Parutions

Indépendance spatiale de gènes co-régulés
Les cellules dendritiques sont chargées de présenter les antigènes au système immunitaire, ce qui a pour effet de déclencher les réponses protectrices qui en sont associées. Alors que le transfert de l’information antigénique semblait optimal avec des cellules mortes, des chercheurs de l’Institut Cochin (UMR8104 CNRS, Paris), dans un article publié dans Blood First Edition le 22 mars 2010, viennent de démontrer que les cellules vivantes peuvent également assurer cette fonction.
Le système immunitaire ne reconnaît virus et vaccins qu’après leur présentation en bonne et due forme par des cellules spécialisées, les cellules dendritiques. Ce système exclusif permet d’éviter le déclenchement de réponses immunitaires violentes à mauvais escient.

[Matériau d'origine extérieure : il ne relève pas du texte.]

(** A reply that holds an entry of length 0 sends [dump] into an endless
    loop: it never returns, whatever else the kernel has to say. *)
Theorem dump_zero_length_hangs req s more :
  sk_tx s = [] -> sk_rx s = inr zero_len_entry :: more -> (dump req s).1 = Hang.
Proof.
  intros Htx Hrx. unfold dump, mbind, M_bind, send, gets. rewrite Htx. cbn [sk_rx].
  rewrite Hrx. cbn [length dump_recv]. unfold mbind, M_bind.
  rewrite (recv_buf_fits zero_len_entry (zeros (Z.to_nat 32768)) more).
  - unfold lift. rewrite dump_scan_stuck; [done|done|].
    exists 0, 16. split_and!; done.
  - reflexivity.
  - rewrite length_zeros. change (length zero_len_entry) with 16%nat. lia.
Qed.

Lemma dump_zero_length_hangs_witness :
  (dump [] (mkSock 1 [] [] [] [inr zero_len_entry])).1 = Hang.
Proof. apply (dump_zero_length_hangs [] _ []); reflexivity. Defined.

(** The text test meant to let "already exists" through is dead: a
    request's error is always the context "netlink request", "nl send" or
    "nl recv", whose text contains neither marker, so every refused request fails
    exactly as without the test. *)
Theorem tolerate_exists_dead `{Anyhow} buf s :
  tolerate_exists (request buf) s = request buf s.
Proof.
  unfold tolerate_exists, attempt, mbind, M_bind.
  destruct (request buf s) as [r s'] eqn:E; destruct r as [u|e| |]; [by destruct u| |done|done].
  apply request_error_shape in E as [n [->|[->| ->] ] ];
    unfold says_exists; rewrite display_ctx; reflexivity.
Qed.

La présentation croisée est un mécanisme essentiel permettant aux cellules dendritiques de présenter efficacement des cellules cancéreuses, des cellules infectées par des virus ou des vaccins inactivés, mais également des antigènes de notre corps (du « soi ») ou des allergènes, afin d’induire une tolérance et ainsi éviter l’autoimmunité (destruction du soi) ou l’allergie par la production de réponses régulatrices.
Les cellules mortes ou en train de mourir sont considérées comme les meilleures sources cellulaires d’antigènes stimulant la présentation croisée par les cellules dendritiques. Elles sont à la base de protocoles de thérapies anticancéreuses prometteuses. Cependant, peu d’études se sont encore intéressées au potentiel éventuel des cellules vivantes à transmettre une information antigénique au système immunitaire. Pourtant, des chercheurs de l’équipe dirigée par Anne Hosmalin à l’Institut Cochin viennent de dévoiler que la présentation croisée par les cellules dendritiques à partir de cellules vivantes, in vivo, induisait tout aussi bien des réponses immunes protectrices.
Les scientifiques ont tout d’abord montré que des cellules dendritiques en culture capturent du matériel provenant de cellules donneuses vivantes, sans les tuer. Ce mécanisme actif appelé « grignotage » ou « nibbling » se fait par contact étroit entre les cellules et non par transfert de matériel soluble ou d’exosomes. Puis, grâce à une méthode originale de microscopie confocale en trois dimensions précédemment développée par Emmanuel Donnadieu à l’Institut Cochin, les chercheurs ont mis en évidence la capacité de cellules dendritiques de rate de souris à en faire de même in vivo. Ainsi, les cellules dendritiques cultivées avec des cellules donneuses d’antigène effectuent la présentation croisée à des lymphocytes T CD8+ spécifiques de cet antigène.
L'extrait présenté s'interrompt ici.